━━━ DATASET EXTRACT ━━━

(* ===================================================================== *)
(** * Instacart: further properties of the two stages                     *)
(* ===================================================================== *)

(** X16. What clean_data returns is a new frame made of rows of the
    frame it was given, in which product_name, department and aisle are
    present and days_since_prior_order is never missing (0 where it
    was). *)
Theorem instacart_clean_rows h o df frame :
  h !! df = Some frame ->
  exists out cleaned,
    snd (Instacart.clean_data df (State h o)) = inr out
    /\ out <> df
    /\ heap (fst (Instacart.clean_data df (State h o))) !! out = Some cleaned
    /\ forall r', In r' cleaned ->
         str_isna (Instacart.product_name (Instacart.base r')) = false
         /\ str_isna (Instacart.department (Instacart.base r')) = false
         /\ str_isna (Instacart.aisle (Instacart.base r')) = false
         /\ isna (Instacart.days_since_prior_order (Instacart.base r'))
            = false
         /\ exists r, In r frame /\ r' = Rowwise.instacart_days_filled r.
Proof.
  intros Hdf.
  destruct (instacart_clean_run h o df frame Hdf) as [Hheap Hout].
  eexists _, _. split; [exact Hout|].
  split; [apply lookup_lt_Some in Hdf; lia|].
  split.
  { rewrite Hheap.
    rewrite <- (length_insert h df (map Rowwise.instacart_days_filled frame)).
    apply lookup_last. }
  intros r' Hin. unfold Instacart.dropna_subset in Hin.
  apply filter_In in Hin as [Hin Hessential].
  unfold Instacart.essential_columns in Hessential.
  cbn [forallb] in Hessential.
  apply andb_prop in Hessential as [Hname Hessential].
  apply andb_prop in Hessential as [Hdept Hessential].
  apply andb_prop in Hessential as [Haisle _].
  apply negb_true_iff in Hname, Hdept, Haisle.
  apply in_map_iff in Hin as (r & <- & Hin).
  repeat split; try assumption.
  - cbn [Rowwise.instacart_days_filled Instacart.base
         Instacart.set_days_since_prior_order
         Instacart.days_since_prior_order].
    now apply fillna_notna.
  - exists r. auto.
Qed.

(** X16 on three order lines, one without a product name. *)
Lemma instacart_clean_rows_witness :
  exists out cleaned,
    snd (Instacart.clean_data 0%nat (State [Examples.basket_frame] []))
      = inr out
    /\ heap (fst (Instacart.clean_data 0%nat
                    (State [Examples.basket_frame] []))) !! out = Some cleaned
    /\ length cleaned = 2%nat.
Proof.
  destruct (instacart_clean_rows [Examples.basket_frame] [] 0%nat
              Examples.basket_frame eq_refl)
    as (out & cleaned & Hout & _ & Hcleaned & _).
  exists out, cleaned. split; [exact Hout|]. split; [exact Hcleaned|].
  assert (out = 1%nat) as -> by (vm_compute in Hout; congruence).
  vm_compute in Hcleaned. now inversion Hcleaned.
Defined.

(** ** The whole run of engineer_features *)

(** engineer_features assigns three columns in the object it was given,
    builds the merged frame, and then either raises at the period
    bucketing or assigns the periods and returns the merged frame. *)
Lemma instacart_engineer_full h o df frame :
  h !! df = Some frame ->
  Instacart.engineer_features df (State h o)
  = let first := map Rowwise.instacart_first_three frame in
    let keys := map (fun r => Instacart.order_id (Instacart.base r)) frame in
    let merged := map (Rowwise.instacart_merged keys) first in
    match cut_nbins
            (map (fun r => Instacart.order_number (Instacart.base r)) frame)
            4 Instacart.period_labels with
    | inl e =>
        (State (<[df := first]> h ++ [merged])
               (o ++ ["🛠️ Engineering features..."%string]),
         inl e)
    | inr periods =>
        (State (<[df := first]> h
                  ++ [zip_with Instacart.set_time_period periods merged])
               ((o ++ ["🛠️ Engineering features..."%string])
                  ++ ["✅ Feature engineering completed"%string]),
         inr (length h))
    end.
Proof.
  intros Hdf. unfold Instacart.engineer_features.
  rewrite !run_bind, run_print. cbv beta iota.
  rewrite !run_bind, (run_getcol_at _ _ _ _ _ Hdf). cbv beta iota.
  rewrite !run_bind, (run_setcol_at _ _ _ _ _ _ Hdf). cbv beta iota.
  instacart_norm.
  match goal with
  | |- context [<[df := ?y]> h] =>
      pose proof (lookup_assigned _ _ _ y Hdf) as Hdf1
  end.
  rewrite !run_bind, (run_getcol_at _ _ _ _ _ Hdf1). cbv beta iota.
  rewrite !run_bind, (run_setcol_at _ _ _ _ _ _ Hdf1). cbv beta iota.
  rewrite list_insert_insert_eq. instacart_norm.
  match goal with
  | |- context [<[df := ?y]> h] =>
      pose proof (lookup_assigned _ _ _ y Hdf) as Hdf2
  end.
  rewrite !run_bind, (run_getcol_at _ _ _ _ _ Hdf2). cbv beta iota.
  rewrite !run_bind, run_lift, cut_checked by reflexivity. cbv beta iota.
  rewrite !run_bind, (run_setcol_at _ _ _ _ _ _ Hdf2). cbv beta iota.
  rewrite list_insert_insert_eq. instacart_norm.
  match goal with
  | |- context [<[df := ?y]> h] =>
      pose proof (lookup_assigned _ _ _ y Hdf) as Hdf3
  end.
  rewrite !run_bind, (run_getcol_at _ _ _ _ _ Hdf3). cbv beta iota zeta.
  rewrite !run_bind, (run_derive_at _ _ _ _ _ Hdf3). cbv beta iota.
  run_step. rewrite ?map_map, ?zip_with_map_map, ?map_map.
  cbn [Instacart.base Instacart.with_feat Instacart.set_basket_size
       Instacart.set_hour_category Instacart.set_order_dow_name
       Instacart.set_synthetic_date Instacart.order_number].
  rewrite ?run_bind, run_lift.
  destruct (cut_nbins _ _ _) as [e|periods]; cbv beta iota.
  - cbv zeta. unfold Rowwise.instacart_merged. rewrite ?map_map.
    reflexivity.
  - do 2 run_step. rewrite run_ret, length_insert.
    cbv zeta. unfold Rowwise.instacart_merged. rewrite ?map_map.
    reflexivity.
Qed.

(** X17. On a frame without rows engineer_features raises ValueError
    ("Cannot cut empty array") at the period bucketing, after its first
    line only. *)
Theorem instacart_engineer_empty h o df :
  h !! df = Some [] ->
  snd (Instacart.engineer_features df (State h o))
    = inl (ValueError "Cannot cut empty array")
  /\ stdout (fst (Instacart.engineer_features df (State h o)))
     = o ++ ["🛠️ Engineering features..."%string]
  /\ heap (fst (Instacart.engineer_features df (State h o))) !! df = Some [].
Proof.
  intros Hdf. rewrite (instacart_engineer_full _ _ _ _ Hdf).
  cbn. split; [reflexivity|]. split; [reflexivity|].
  now apply (lookup_assigned_grown _ _ _ _ _ Hdf).
Qed.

━━━

ACTIVITY: Look through the records above and please copy every line in which the string "returns" occurs.

COMPLETED EXERCISE:
(** X16. What clean_data returns is a new frame made of rows of the
    bucketing or assigns the periods and returns the merged frame. *)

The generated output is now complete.